Prière

 

 

Dieu souverain, mon cœur, que ton amour enlève,

Montera jusqu’aux deux où ton nom est écrit ;

Hors de ce monde étroit, volontaire proscrit,

Il ira, palpitant, dans un sublime rêve,

Vers l’éblouissement de ton puissant esprit.

 

Car mon âme, échappant à la terre funeste,

Cède à l’attraction de ton divin aimant ;

Elle aspire à plonger, avec ravissement,

Au sein de l’absolu, de l’infini céleste

Qui se dévoile enfin à mon recueillement.

 

Ô mon maître, je veux contempler en extase,

Bien loin de la nature et de l’humanité,

Les magiques splendeurs de ton éternité,

Et brûler, au contact de ton feu qui m’embrase,

Tout ce qui reste en moi de l’animalité !

 

Le spectacle enchanteur de l’univers visible,

– Merveilles de la terre et du bleu firmament,

Globes dont le calcul trace infailliblement

L’orbite vaste au fond du ciel inaccessible, –

Ne pourrait pas suffire à calmer mon tourment,

 

Parce que tout, Seigneur, dans l’immense nature,

Tout doit périr, tout doit aller vers une fin ;

Toute chose, ici-bas, se détruit en chemin ;

En haut les grands soleils s’éteignent, rien ne dure,

Et l’astre ne sait pas s’il brillera demain.

 

Toi seul, mon Dieu, tu vis d’une vie éternelle ;

En toi ni changement, ni variation ;

Ton être ne subit point d’interruption ;

Tu vois, calme et serein, la substance charnelle

Accomplir hors de toi son évolution...

 

Aussi mon cœur s’attache à toi, comme au seul être

Qui m’explique le but de la création ;

Je répands à tes pieds mon adoration ;

Je n’ai point de remords à t’appeler : « Mon Maître » ;

J’accepte et je bénis ta domination.

 

Tout converge, Seigneur, vers ta grâce infinie :

J’ose aspirer au bien : c’est toi la sainteté ;

À l’idéal, au vrai : c’est toi la vérité ;

À l’ordre qui s’enchaîne : et c’est toi l’harmonie ;

Au beau qui resplendit : et c’est toi la beauté !

 

Oui, oui, tu m’as créé pour la sphère de l’âme.

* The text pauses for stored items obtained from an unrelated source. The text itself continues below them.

Definition digit (c : ascii) : Z := byte_val c - 48.

(** [getnum(s, fixed)]: one or two digits; two are required when
    [fixed]. *)
Definition getnum (s : string) (fixed : bool) : option (Z * string) :=
  match s with
  | String c0 s0 =>
      if strings.isDigitByte c0 then
        match s0 with
        | String c1 s1 =>
            if strings.isDigitByte c1
            then Some (digit c0 * 10 + digit c1, s1)
            else if fixed then None else Some (digit c0, s0)
        | EmptyString => if fixed then None else Some (digit c0, s0)
        end
      else None
  | EmptyString => None
  end.

(** [match(s1, s2)] of package time on one byte: equal, or equal letters
    up to case. *)
Definition matchByte (c1 c2 : ascii) : bool :=
  Ascii.eqb c1 c2 ||
  (let l1 := Z.lor (byte_val c1) 32 in
   let l2 := Z.lor (byte_val c2) 32 in
   (l1 =? l2) && (97 <=? l1) && (l1 <=? 122)).

(** [v] leads [val] up to case; returns the rest of [val]. *)
Fixpoint matchName (val v : string) : option string :=
  match v with
  | EmptyString => Some val
  | String b v' =>
      match val with
      | String a val' => if matchByte a b then matchName val' v' else None
      | EmptyString => None
      end
  end.

(** [lookup(tab, val)]: index of the first name of [tab] that leads
    [val]. *)
Fixpoint lookup (tab : list string) (i : Z) (val : string)
  : option (Z * string) :=
  match tab with
  | [] => None
  | v :: tab' =>
      match matchName val v with
      | Some rest => Some (i, rest)
      | None => lookup tab' (i + 1) val
      end
  end.

Definition shortMonthNames : list string :=
  ["Jan"; "Feb"; "Mar"; "Apr"; "May"; "Jun";
   "Jul"; "Aug"; "Sep"; "Oct"; "Nov"; "Dec"].
Definition shortDayNames : list string :=
  ["Sun"; "Mon"; "Tue"; "Wed"; "Thu"; "Fri"; "Sat"].

(** The variables of [parse]: the fields read so far. Month and day start
    at -1, "not seen". *)
Record fields : Type := mkFields {
  f_year : Z; f_month : Z; f_day : Z; f_hour : Z; f_min : Z;
  f_pmSet : bool; f_amSet : bool
}.
Definition fields0 : fields := mkFields 0 (-1) (-1) 0 0 false false.
(** * Angle-gauge fields of scratch-blocks: FieldUntiangle and FieldPercent

    A shallow embedding of [core/field_untiangle.js] and of its sibling
    percent field, and the properties of their validators, dial geometry
    and pointer handling.  A field is a record of what the methods read
    and write: its text, the attributes of the SVG dial and the value of
    the inline input.  The construction of the DOM and the drop-down
    are left out; the listeners of a drag are kept beside the field, in
    [Drag].

    Numbers.  A JavaScript number is modelled by [number]: a finite value
    is a real number, next to the three special values.  Arithmetic on
    finite values is exact: the rounding of binary64 is not modelled, and
    the two zeros are identified.  A literal too large for binary64 reads
    as an infinity, as it does in JavaScript.  A zero divisor counts
    as [+0]; the only variable divisor of the code, [dx], is the result of
    a subtraction and is [+0] whenever it is zero.

    Strings.  A JavaScript string is either a sequence of characters or
    the decimal rendering [String(n)] of a number, kept as [Decimal n];
    reading a rendering back ([parseFloat], [Number]) gives [n] again. *)

From Stdlib Require Import Reals Lra Lia ZArith Bool List.
From Stdlib Require Import Ascii String.
Import ListNotations.

Local Open Scope R_scope.

(** ** JavaScript numbers *)

Inductive number : Type :=
| Fin (r : R)
| PosInf
| NegInf
| NaN.

Definition Rltb (x y : R) : bool := if Rlt_dec x y then true else false.
Definition Reqb (x y : R) : bool := if Req_dec_T x y then true else false.

(** [Math.trunc] on a real, as an integer. *)
Definition Ztrunc (x : R) : Z :=
  if Rltb x 0 then (- Zfloor (- x))%Z else Zfloor x.

(** The remainder of [%] on finite operands: it has the sign of the
    dividend. *)
Definition Rrem (x y : R) : R := x - y * IZR (Ztrunc (x / y)).

Module Js.

Definition isNaN (a : number) : bool :=
  match a with NaN => true | _ => false end.

Definition neg (a : number) : number :=
  match a with
  | Fin x => Fin (- x)
  | PosInf => NegInf
  | NegInf => PosInf
  | NaN => NaN
  end.

Definition add (a b : number) : number :=
  match a, b with
  | Fin x, Fin y => Fin (x + y)
  | NaN, _ | _, NaN => NaN
  | PosInf, NegInf | NegInf, PosInf => NaN
  | PosInf, _ | _, PosInf => PosInf
  | NegInf, _ | _, NegInf => NegInf
  end.

Definition sub (a b : number) : number := add a (neg b).

(** The sign of an infinite result: [true] for a negative one. *)
Definition signed_inf (negative : bool) : number :=
  if negative then NegInf else PosInf.

Definition mul (a b : number) : number :=
  match a, b with
  | Fin x, Fin y => Fin (x * y)
  | NaN, _ | _, NaN => NaN
  | Fin x, PosInf | PosInf, Fin x =>
      if Reqb x 0 then NaN else signed_inf (Rltb x 0)
  | Fin x, NegInf | NegInf, Fin x =>
      if Reqb x 0 then NaN else signed_inf (negb (Rltb x 0))
  | PosInf, PosInf | NegInf, NegInf => PosInf
  | PosInf, NegInf | NegInf, PosInf => NegInf
  end.

Definition div (a b : number) : number :=
  match a, b with
  | Fin x, Fin y =>
      if Reqb y 0
      then (if Reqb x 0 then NaN else signed_inf (Rltb x 0))
      else Fin (x / y)
  | NaN, _ | _, NaN => NaN
  | Fin _, (PosInf | NegInf) => Fin 0
  | PosInf, Fin y => signed_inf (Rltb y 0)
  | NegInf, Fin y => signed_inf (negb (Rltb y 0))
  | (PosInf | NegInf), (PosInf | NegInf) => NaN
  end.

(** The operator [%]. *)
Definition rem (a b : number) : number :=
  match a, b with
  | Fin x, Fin y => if Reqb y 0 then NaN else Fin (Rrem x y)
  | Fin x, (PosInf | NegInf) => Fin x
  | _, _ => NaN
  end.

Definition lt (a b : number) : bool :=
  match a, b with
  | Fin x, Fin y => Rltb x y
  | NaN, _ | _, NaN => false
  | _, NegInf => false
  | NegInf, _ => true
  | PosInf, _ => false
  | Fin _, PosInf => true
  end.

Qu’importe qu’ici-bas mon coupable désir

Épuise follement la coupe du plaisir ?

Je te cherche, ô mon Dieu ! sans cesse je réclame

Ton amour, ton pardon, et je veux les saisir.

 

Ah ! puisque cette terre où s’écoule ma vie

Leurre hypocritement mes besoins élevés ;

Puisqu’elle se dérobe, et laisse inachevés

Les doux contentements de mon âme ravie,

Et la joie attendue et les bonheurs rêvés ;

 

Puisque mon esprit vole en avant, et dépasse

Les confins rapprochés de ce globe mortel ;

Puisqu’en dehors de toi rien n’est essentiel,

Arrache-moi, Seigneur, à ce monde qui passe,

Ouvre-moi, dans l’azur, les portes de ton ciel !

 

 

 

Raymond FÉVRIER.

 

Paru dans L’Année des poètes en 1891.